Providers Interaction
If instead of decentralization, the goal is “unstoppability”, understood as no user/app should be locked in to a storage provider with their data, but always have the option to permissionlessly choose an alternative, there is now room for enhancing usability and increasing flexibility about use-cases, especially when it comes to data retrieval. In this model there is a distinction between two kinds of storage providers: Main and Backup. Main storage providers are responsible for offering data retrieval with unique value propositions, in an open market where users would choose one (or more) of them. Backup storage providers are there to guarantee unstoppability, and if the user wants to change to another Main storage provider, the data is always available for retrieval from the Backup providers. However, since the Backup storage providers are not required to offer user-facing retrieval, just occasional peer-to-peer retrieval for another Main storage provider, their operational costs can be significantly lower. On top of that, the system can treat them as equal individuals and be more decentralized. In other words, Backup storage providers provide unstoppability and reliability as a decentralized storage network, while Main storage providers offer convenient data retrieval and flexibility of use-cases.
Conclusion
Designing a system from scratch presents a formidable challenge. In order to achieve something big, it is always prudent to break down the process into smaller parts that will enable the ability to acquire more knowledge and, therefore, reduce uncertainty.
The overall process looks like:
- Define the general goal/vision for the system
- Research existing solutions that already solve similar problems
- Identify a target user.
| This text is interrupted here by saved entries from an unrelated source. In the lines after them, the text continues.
(** A plain object: its own properties.  The enumeration order of the
    properties of a record is not part of this model; the one place where
    the source depends on key order, the field specification given to [add],
    is a list in [Object.keys] order. *)
Abbreviation obj := (gmap string value).

(** What reading a property gives: a scalar, or the member of that name
    that every record inherits from [Object.prototype] (a function, or for
    [__proto__] the prototype itself).  Two such members are the same value
    exactly when they have the same name. *)
Inductive reading : Type :=
| Scalar (v : value)
| Inherited (key : string).

Coercion Scalar : value >-> reading.

#[global] Instance reading_eq_dec : EqDecision reading.
Proof. solve_decision. Defined.

(** The property names of [Object.prototype]. *)
Definition Object_prototype_keys : list string :=
  [ "constructor"; "__defineGetter__"; "__defineSetter__"; "hasOwnProperty";
    "__lookupGetter__"; "__lookupSetter__"; "isPrototypeOf"; "propertyIsEnumerable";
    "toString"; "valueOf"; "__proto__"; "toLocaleString" ].

(** [o[key]]: the own member if there is one, else the inherited one, else
    [undefined]. *)
Definition js_get (o : obj) (key : string) : reading :=
  match o !! key with
  | Some v => Scalar v
  | None => if bool_decide (key ∈ Object_prototype_keys) then Inherited key
            else Scalar VUndef
  end.

(** [o[key] = v] for a scalar [v]: on an object without an own member
    [__proto__], the assignment to [__proto__] reaches the setter of
    [Object.prototype], which ignores a value that is no object. *)
Definition js_set (o : obj) (key : string) (v : value) : obj :=
  if bool_decide (key = "__proto__") && bool_decide (o !! key = None) then o
  else <[key := v]> o.

(** [Object.keys(o)] *)
Definition Object_keys (o : obj) : list string := (map_to_list o).*1.

(** [a !== b] *)
Definition strict_neq (a b : reading) : bool := negb (bool_decide (a = b)).

(** Truthiness of an optional number, string or boolean property: an absent
    property reads as [undefined], which is falsy, as are [0], the empty
    string and [false]. *)
Definition truthy_num (n : option Z) : bool :=
  match n with Some z => negb (z =? 0) | None => false end.

Definition truthy_str (s : option string) : bool :=
  match s with Some s => negb (bool_decide (s = "")) | None => false end.

Definition truthy_bool (b : option bool) : bool :=
  match b with Some b => b | None => false end.

(** What the platform provides.  [RegExp pattern] is [new RegExp(pattern)]:
    [None] when the pattern is no regular expression (a [SyntaxError]),
    else its matcher, which tells whether the pattern matches in a subject
    from a given start index on.  [large_number_string] is the conversion
    of a number to a string from [2^53] up in magnitude, where not every
    digit is printed. *)
Record platform : Type := mkPlatform {
  RegExp : string → option (string → nat → bool);
  large_number_string : Z → string
}.

(** ** Results and exceptions *)

(** [{success: true, ...}] or [{success: false, message}] *)
Inductive result (A : Type) : Type :=
| Success (payload : A)
| Failure (message : string).
Arguments Success {A} payload.
Arguments Failure {A} message.

Definition fail {A : Type} (message : string) : result A := Failure message.


(** [throw new Error(message)], and the [SyntaxError] of a pattern that is
    no regular expression. *)
Inductive exn : Type :=
| Error (message : string)
| SyntaxError (pattern : string).

Inductive completion (A : Type) : Type :=
| Return (a : A)
| Throw (e : exn).
Arguments Return {A} a.
Arguments Throw {A} e.

(** ** Rule sets and field specifications *)

(** A rule key is [None] when the rule set does not have it; the numbers
    are integers. *)
Record RuleSet : Type := mkRuleSet {
  minLength : option Z;
  maxLength : option Z;
  match_ : option string;
  noSpaces : option bool;
  noSpecialCharacters : option bool;
  noNumbers : option bool;
  noLetters : option bool
}.

(** [{value, noDuplicate, rules}]: the value of a field is a string, whose
    [length] and [match] the validator uses; [noDuplicate] absent reads as
    [false]. *)
Record descriptor : Type := mkDescriptor {
  value_ : string;
  noDuplicate : bool;
  rules : option RuleSet
}.

(** The [input] of [add], as [Object.keys(input)] enumerates it. *)
Abbreviation fieldspec := (list (string * descriptor)).

(** ** Character classes of the literal regular expressions

    Strings are sequences of code units below 256. *)

Definition code (c : Ascii.ascii) : N := Ascii.N_of_ascii c.

(** [\s] *)
Definition is_space (c : Ascii.ascii) : bool :=
  let n := code c in
  ((9 <=? n) && (n <=? 13) || (n =? 32) || (n =? 160))%N.

(** [\d] *)
Definition is_digit (c : Ascii.ascii) : bool :=
  let n := code c in ((48 <=? n) && (n <=? 57))%N.

(** [[a-zA-Z]] *)
Definition is_letter (c : Ascii.ascii) : bool :=
  let n := code c in
  ((65 <=? n) && (n <=? 90) || (97 <=? n) && (n <=? 122))%N.

(** [[^a-zA-Z0-9]] *)
Definition is_special (c : Ascii.ascii) : bool := negb (is_letter c || is_digit c).

(** [value.match(/[class]/)] is not null *)
Definition has_char (class : Ascii.ascii → bool) (value : string) : bool :=
  existsb class (String.list_ascii_of_string value).

(** ** The store *)

(** A reference to an object: its index in the heap. *)
Abbreviation loc := nat.

(** What a file holds: text that [JSON.parse] rejects (with the parser's
    complaint), or the JSON document it denotes, an array of objects with
    string members.  The layout of the text is not modelled. *)
Inductive content : Type :=
| Garbage (complaint : string)
| Json (doc : list (gmap string string)).

(** A [Userbase] instance ([rootFile], [data]) with the part of the
    environment it works on: the objects allocated so far and the file
    system. *)
Record Userbase : Type := mkUserbase {
  rootFile : string;
  data : list loc;
  heap : list obj;
  fs : gmap string content
}.

(** The object a reference points to. *)
Definition deref (st : Userbase) (l : loc) : obj := default ∅ (heap st !! l).

(** The records of the store, in order. *)
Definition records (st : Userbase) : list obj := deref st <$> data st.

(** [JSON.stringify] of one object: a member whose value is [undefined] is
    left out. *)
Definition stringify_obj (o : obj) : gmap string string :=
  omap (λ v, match v with VStr s => Some s | VUndef => None end) o.

(** [JSON.stringify(data, null, 4)], as the document written. *)
Definition JSON_stringify (h : list obj) (d : list loc) : list (gmap string string) :=
  (λ l, stringify_obj (default ∅ (h !! l))) <$> d.

(** [JSON.parse]: one fresh object per element of the array. *)
Definition parse_obj (o : gmap string string) : obj := VStr <$> o.

Definition JSON_parse (doc : list (gmap string string)) : list obj :=
  parse_obj <$> doc.

(** [Array.prototype.indexOf]: the first index holding [x], or [-1]. *)
Fixpoint indexOf_from (l : list loc) (x : loc) (i : Z) : Z :=
  match l with
  | [] => -1
  | y :: l' => if decide (y = x) then i else indexOf_from l' x (i + 1)
  end.

Definition indexOf (l : list loc) (x : loc) : Z := indexOf_from l x 0.

(** [Array.prototype.splice(start, deleteCount)]: a negative [start] counts
    from the end. *)
Definition splice {A : Type} (l : list A) (start deleteCount : Z) : list A :=
  let len := Z.of_nat (length l) in
  let s := if start <? 0 then Z.max (len + start) 0 else Z.min start len in
  let c := Z.min (Z.max deleteCount 0) (len - s) in
  take (Z.to_nat s) l ++ drop (Z.to_nat (s + c)) l.

(** ** generateToken, generateID *)

(** One hexadecimal digit, in lower case. *)
Definition hex_digit (n : N) : Ascii.ascii :=
  Ascii.ascii_of_N (if (n <? 10)%N then 48 + n else 87 + n)%N.

(** [buffer.toString('hex')]: two digits for a byte, the high half first. *)
Fixpoint toString_hex (buffer : list Byte.byte) : string :=
  match buffer with
  | [] => ""
  | b :: buffer =>
      String (hex_digit (Byte.to_N b / 16))
        (String (hex_digit (Byte.to_N b mod 16)) (toString_hex buffer))
  end.

(** [generateToken()]; [randomBytes] is what [crypto.randomBytes(64)]
    returns in the call. *)
Definition generateToken (randomBytes : list Byte.byte) : string :=
  toString_hex randomBytes.

(** [generateID()]; [randomBytes] is what [crypto.randomBytes(16)] returns
    in the call. *)
Definition generateID (randomBytes : list Byte.byte) : string :=
  toString_hex randomBytes.

(** [[0-9a-f]] *)
Definition is_hex_lower (c : Ascii.ascii) : bool :=
  let n := code c in
  ((48 <=? n) && (n <=? 57) || (97 <=? n) && (n <=? 102))%N.

(** ** Sample data *)

(** A rule set with [minLength] alone. *)
Definition only_minLength (n : Z) : RuleSet :=
  mkRuleSet (Some n) None None None None None None.

(** A rule set with [match] alone. *)
Definition only_match (pattern : string) : RuleSet :=
  mkRuleSet None None (Some pattern) None None None None.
That is, to clearly understand the demands that your system is going to be satisfying.
- Brainstorm all the possible components required to satisfy those specific user demands.
- Converge on a couple of coherent solutions.
- Compare them and decide which you are going to build
- Thoroughly detail the the design
Curious as to why the final two steps of this process haven’t been discussed yet? The crucial stages will be covered in a subsequent post, in which we will detail our choice and the intricacies of our decentralized storage design.